### [Task directions]
From the records beneath, determine how many lines contain "ResolverCache" and report only that figure.
[Material supplied — start]
(* ===== verification/XudpStream.v ===== *)
(** * Sessions of datagrams over one stream ([src/xudp/message_stream.rs])

    [XudpMessageStream] is the end that serves a peer's sessions (XUDP of VLESS
    and VMess): it decodes frames, resolves their destinations, hands out
    session ids and writes replies.  [XudpFixedMessageStream] is the client's
    end, with one destination.  Both frame with [Xudp.v] over any buffer of the
    [bytes] crate ([Buf.v]) and poll a transport as of [Stream.v]; names are
    resolved through the cache of [Resolver.v], with the time and the answers of
    the lookups under way as inputs of a poll. *)
From S2P Require Import Prelude Text Address Buf Xudp UotAddr Stream Messages Resolver.
Import Net Addr.

Module XudpStream.
Import Xudp Stream Resolver.

Definition MAX_XUDP_SESSIONS : nat := N.to_nat 1024.
Definition zero_write : string := "failed to write XUDP frame".

(** ** Frames in the read buffer *)

(** What the bytes at the front of the read buffer are, looked at without taking
    any: [None] if more are needed, else whether data follows the metadata. *)
Definition peek_frame (buf : bytes) : outcome (option (option nat)) :=
  if length buf <? 2 then Ok None
  else
    let metadata_len := Z.to_nat (be_decode (take 2 buf)) in
    if length buf <? 2 + metadata_len then Ok None
    else if metadata_len <? 4 then err InvalidData "metadata too short"
    else
      status_byte ← index buf (2 + 2);
      option_byte ← index buf (2 + 3);
      let is_end := (status_byte =? 3)%Z in
      let is_keepalive := (status_byte =? 4)%Z in
      if is_end || is_keepalive || negb (has_data option_byte) then Ok (Some None)
      else
        let data_len_offset := 2 + metadata_len in
        if length buf <? data_len_offset + 2 then Ok None
        else
          data_len ← slice buf data_len_offset (data_len_offset + 2);
          let data_len := Z.to_nat (be_decode data_len) in
          if length buf <? data_len_offset + 2 + data_len then Ok None else Ok (Some (Some data_len)).

Section buffers.
Context {b : Type} `{Buf b}.

(** [FrameMetadata::decode(..)?.expect(..)] *)
Definition decode_metadata : io b FrameMetadata :=
  m ← decode; match m with Some m => mret m | None => lift Panic end.

(** [self.read_buffer[..n].to_vec()] followed by [advance(n)] *)
Definition take_data (n : nat) : io b bytes :=
  buf ← peek; data ← lift (slice buf 0 n); _ ← skip n; mret data.

(** A frame with data, appended to the write buffer. *)
Definition encode_frame (m : FrameMetadata) (data : bytes) : io b unit :=
  _ ← encode m; _ ← put_u16 (wrap 16 (Z.of_nat (length data))); Buf.put data.

(** What the loops of [poll_flush_message] leave of the write buffer. *)
Definition flush_buffer {S} `{AsyncStream S} (w : b) (s : S) : Poll (outcome unit) * b * S :=
  let '(p, sent, s) := Messages.drain zero_write (contents w) 0 s in
  match advance sent w with
  | (Ok _, w) =>
      match p with
      | Ready (Ok _) => let '(p, s) := poll_flush s in (Messages.poll_outcome p, w, s)
      | _ => (p, w, s)
      end
  | (_, w) => (Ready Panic, w, s)
  end.

End buffers.

(** ** The server's end *)
Record XudpMessageStream (b S : Type) := mkXudp {
  inner_stream : S;
  read_buffer : b;
  write_buffer : b;
  next_session_id : Z;
  destination_to_session : gmap NetLocation Z;
  session_to_destination : gmap Z NetLocation;
  session_to_original_destination : gmap Z NetLocation;
  resolver_cache : ResolverCache;
  incoming_message : option (bytes * NetLocation * option NetLocation);
  is_eof : bool }.
Arguments mkXudp {b S}.
Arguments inner_stream {b S}.
Arguments read_buffer {b S}.
Arguments write_buffer {b S}.
Arguments next_session_id {b S}.
Arguments destination_to_session {b S}.
Arguments session_to_destination {b S}.
Arguments session_to_original_destination {b S}.
Arguments resolver_cache {b S}.
Arguments incoming_message {b S}.
Arguments is_eof {b S}.

Section setters.
Context {b S : Type}.
Implicit Types this : XudpMessageStream b S.

Definition set_stream this (s : S) (eof : bool) :=
  mkXudp s (read_buffer this) (write_buffer this) (next_session_id this) (destination_to_session this)
    (session_to_destination this) (session_to_original_destination this) (resolver_cache this) (incoming_message this) eof.
Definition set_read this (r : b) :=
  mkXudp (inner_stream this) r (write_buffer this) (next_session_id this) (destination_to_session this)
    (session_to_destination this) (session_to_original_destination this) (resolver_cache this) (incoming_message this) (is_eof this).
Definition set_write this (w : b) (s : S) :=
  mkXudp s (read_buffer this) w (next_session_id this) (destination_to_session this)
    (session_to_destination this) (session_to_original_destination this) (resolver_cache this) (incoming_message this) (is_eof this).
Definition set_next this (n : Z) :=
  mkXudp (inner_stream this) (read_buffer this) (write_buffer this) n (destination_to_session this)
    (session_to_destination this) (session_to_original_destination this) (resolver_cache this) (incoming_message this) (is_eof this).
Definition set_sessions this (d2s : gmap NetLocation Z) (s2d s2o : gmap Z NetLocation) :=
  mkXudp (inner_stream this) (read_buffer this) (write_buffer this) (next_session_id this) d2s s2d s2o
    (resolver_cache this) (incoming_message this) (is_eof this).
Definition set_resolver this (c : ResolverCache) :=
  mkXudp (inner_stream this) (read_buffer this) (write_buffer this) (next_session_id this) (destination_to_session this)
    (session_to_destination this) (session_to_original_destination this) c (incoming_message this) (is_eof this).
Definition set_incoming this (m : option (bytes * NetLocation * option NetLocation)) :=
  mkXudp (inner_stream this) (read_buffer this) (write_buffer this) (next_session_id this) (destination_to_session this)
    (session_to_destination this) (session_to_original_destination this) (resolver_cache this) m (is_eof this).
(** A read leaves the writing side alone. *)
Definition same_writer this this' : Prop :=
  f_target this' = f_target this ∧ f_session this' = f_session this ∧ f_written this' = f_written this ∧
  f_write this' = f_write this ∧ accepted (f_stream this') = accepted (f_stream this).

Lemma same_writer_sending s0 l ds this this' : sending s0 l this ds → same_writer this this' → sending s0 l this' ds.
Proof. intros [Ht Hs Hw Hf Hwire] (E1 & E2 & E3 & E4 & E5). split; by rewrite ?E1, ?E2, ?E3, ?E4, ?E5. Qed.

Lemma f_deliver_writer room data this : same_writer this (f_deliver room data this).2.
Proof. unfold f_deliver. by destruct (_ <? _). Qed.

Lemma f_read_loop_writer fuel room this p this' : f_read_loop fuel room this = Some (p, this') → same_writer this this'.
Proof.
  revert this. induction fuel as [|fuel IH]; intros this; cbn [f_read_loop]; [done|].
  destruct (try_decode_one_message _) as [[[[[data|] ended]|e|] r]|]; try (by intros [= <- <-]); [|].
  - set (this1 := f_set_read _ _ _ _ _). pose proof (f_deliver_writer room data this1) as Hd. intros Hp. injection Hp as Hp. by rewrite Hp in Hd.
  - set (this1 := f_set_read _ _ _ _ _). destruct (f_eof this1); [by intros [= <- <-]|].
    destruct (poll_read (f_stream this1) READ_CHUNK) as [[[e|bs]|] s] eqn:Er; apply read_law in Er as [Ha _].
    + by intros [= <- <-].
    + destruct (length bs =? 0); [destruct (bool_decide _); by intros [= <- <-]|].
      intros Hl. apply IH in Hl as (E1 & E2 & E3 & E4 & E5). cbn in *. split_and!; congruence.
    + by intros [= <- <-].
Qed.

Lemma f_shutdown_sending s0 l ds this p this' :
  sending s0 l this ds → f_poll_shutdown_message this = (p, this') → sending s0 l this' ds.
Proof.
  intros Hs. unfold f_poll_shutdown_message. destruct (f_poll_flush_message this) as [q this1] eqn:E.
  destruct (f_flush_sending s0 l ds _ _ _ Hs E) as [Hs1 _]. destruct q as [[[]|e|]|]; try by intros [= <- <-].
  destruct (poll_shutdown _) as [ps s] eqn:Es. apply shutdown_law in Es as [_ Ha]. intros [= <- <-].
  apply (same_writer_sending _ _ _ this1); [done|]. by split_and!.
Qed.

Lemma client_run_sending fuel s0 l ds this ops t this' :
  target_ok l → sending s0 l this ds → client_run fuel this ops = Some (t, this') → sending s0 l this' (ds ++ sent t).
Proof.
  intros Hl. revert this ds t. induction ops as [|o ops IH]; intros this ds t Hs; cbn [client_run].
  { intros [= <- <-]. by rewrite app_nil_r. }
  destruct (client_perform fuel this o) as [[r this1]|] eqn:E; [|done]. cbn [mbind option_bind].
  destruct (client_run fuel this1 ops) as [[t1 this2]|] eqn:Er; [|done]. cbn [mbind option_bind]. intros [= <- <-].
  assert (Hs1 : sending s0 l this1 (ds ++ sent [(o, r)])).
  { destruct o as [buf|room| |]; cbn [client_perform] in E.
    - destruct (f_poll_write_message buf this) as [p this3] eqn:Ew. injection E as <- <-.
      apply (f_write_sending s0 l ds) in Ew; [|done..]. by destruct p as [[[]|e|]|]; cbn; rewrite ?app_nil_r.
    - assert (Hsame : same_writer this this1).
      { unfold f_poll_read_message in E. destruct (f_pending this) as [data|].
        - set (this3 := f_set_read _ _ _ _ _) in E. pose proof (f_deliver_writer room data this3) as Hd. injection E as E. by rewrite E in Hd.
        - destruct (f_eof this); [by injection E as <- <-|]. by eapply f_read_loop_writer. }
      cbn. rewrite app_nil_r. by apply (same_writer_sending _ _ _ this).
    - destruct (f_poll_flush_message this) as [p this3] eqn:Ew. injection E as <- <-. cbn. rewrite app_nil_r. by eapply f_flush_sending.
    - destruct (f_poll_shutdown_message this) as [p this3] eqn:Ew. injection E as <- <-. cbn. rewrite app_nil_r. by eapply f_shutdown_sending. }
  specialize (IH this1 _ _ Hs1 Er). rewrite <- app_assoc in IH. change ((o, r) :: t1) with ([(o, r)] ++ t1). unfold sent in *. by rewrite omap_app.
Qed.

End client.
Definition nonempty (d : bytes) : Prop := d ≠ [].
#[local] Instance nonempty_dec d : Decision (nonempty d) := decide (d ≠ []).

Lemma expected_client addr_of l ds :
  expected addr_of (client_frames l ds) = pair (addr_of l) <$> base.filter nonempty ds.
Proof.
  induction ds as [|d ds IH] using rev_ind; [done|].
  rewrite client_frames_snoc, expected_app, IH, filter_app, fmap_app. f_equal. unfold expected. cbn.
  destruct d as [|x d]; cbn; [done|]. by rewrite decide_True.
Qed.

(** ** Examples *)
Definition loc (n : Z) : NetLocation := Uot.location_of (host n).
Definition to_addr (l : NetLocation) : SocketAddr := default (host 0) (to_socket_addr_nonblocking l).
Definition example_frames : list frame :=
  [(mkMetadata 1 New DATA (Some (loc 1)) (Some Udp), B "a"); (mkMetadata 2 New DATA (Some (loc 2)) (Some Udp), B "bc");
   (mkMetadata 1 Keep DATA (Some (loc 1)) (Some Udp), []); (mkMetadata 1 Keep DATA (Some (loc 1)) (Some Udp), B "d")].
Definition example_source : script := mkScript (drop 9 (wires example_frames)) true true 7 [] [].
Definition example_reads : list op := replicate 16 (Read 100 0 no_dns).
Definition example_start : XudpMessageStream bytes script := set_read (new example_source) (take 9 (wires example_frames)).
Definition example_end : trace * XudpMessageStream bytes script := default ([], example_start) (run 9 example_start example_reads).

Lemma no_errors (t : trace) : forallb (λ e, match e.2 with Ready (Err _) => false | _ => true end) t = true → unlimited t.
Proof.
  intros Ht. apply Forall_forall. intros [o r] He. rewrite forallb_forall in Ht. specialize (Ht (o, r) (proj1 (list_elem_of_In _ _) He)).
  destruct o; try done. intros ->. done.
Qed.

Lemma loc_ok n : is_byte n → target_ok (loc n) ∧ resolves to_addr no_dns (loc n).
Proof. intros Hn. split; [|by left]. by split. Qed.

Lemma example_frames_ok : Forall frame_ok example_frames.
Proof.
  assert (H1 : target_ok (loc 1)) by by apply (loc_ok 1). assert (H2 : target_ok (loc 2)) by by apply (loc_ok 2).
  repeat constructor; try done; try (by left); try (by right); intros _; eexists _, _; (split; [done|]); (split; [done|]); first [exact H1 | exact H2].
Qed.

Lemma xudp_datagrams_are_exact_witness :
  delivered example_end.1 = [(host 1, B "a"); (host 2, B "bc"); (host 1, B "d")] ∧
  delivered example_end.1 `prefix_of` expected to_addr example_frames ∧ calm example_end.1 ∧
  (settled example_end.1 → [] = ([] : bytes) → delivered example_end.1 = expected to_addr example_frames).
Proof.
  split; [vm_compute; reflexivity|].
  apply (xudp_datagrams_are_exact to_addr 9 example_source example_frames (take 9 (wires example_frames)) example_start example_reads
    example_end.1 example_end.2 (drop 9 (wires example_frames)) []).
  - vm_compute. reflexivity.
  - vm_compute. reflexivity.
  - exact example_frames_ok.
  - apply Forall_forall. intros o Ho. apply elem_of_replicate in Ho as [-> _].
    repeat (apply Forall_cons; split; [intros l [= <-]; by left|]). by apply Forall_nil.
  - apply no_errors. vm_compute. reflexivity.
  - vm_compute. reflexivity.
  - rewrite app_nil_r. apply take_drop.
Defined.

Lemma client_ops_resolve l ds n room :
  resolves to_addr no_dns l → ops_resolve to_addr (client_frames l ds) (replicate n (Read room 0 no_dns)).
Proof.
  intros Hl. apply Forall_forall. intros o Ho. apply elem_of_replicate in Ho as [-> _]. apply Forall_lookup. intros i f Hf.
  unfold client_frames in Hf. rewrite list_lookup_imap in Hf. destruct (ds !! i); [|done]. injection Hf as <-. by intros l' [= <-].
Qed.

Definition client_ops : list client_op := [CWrite (B "q1"); CWrite []; CWrite (B "q2"); CFlush; CRead 10].
Definition client_source : script := script_of "" true 100.
Definition client_end : client_trace * XudpFixedMessageStream bytes script :=
  default ([], fixed_new client_source (loc 3)) (client_run 9 (fixed_new client_source (loc 3)) client_ops).
Definition client_wire : bytes := wires (client_frames (loc 3) [B "q1"; []; B "q2"]).
Definition server_source : script := mkScript client_wire true true 11 [] [].
Definition server_end : trace * XudpMessageStream bytes script :=
  default ([], new server_source) (run 9 (new server_source) example_reads).


End XudpLink.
[Material supplied — finish]
### [Completed task]
2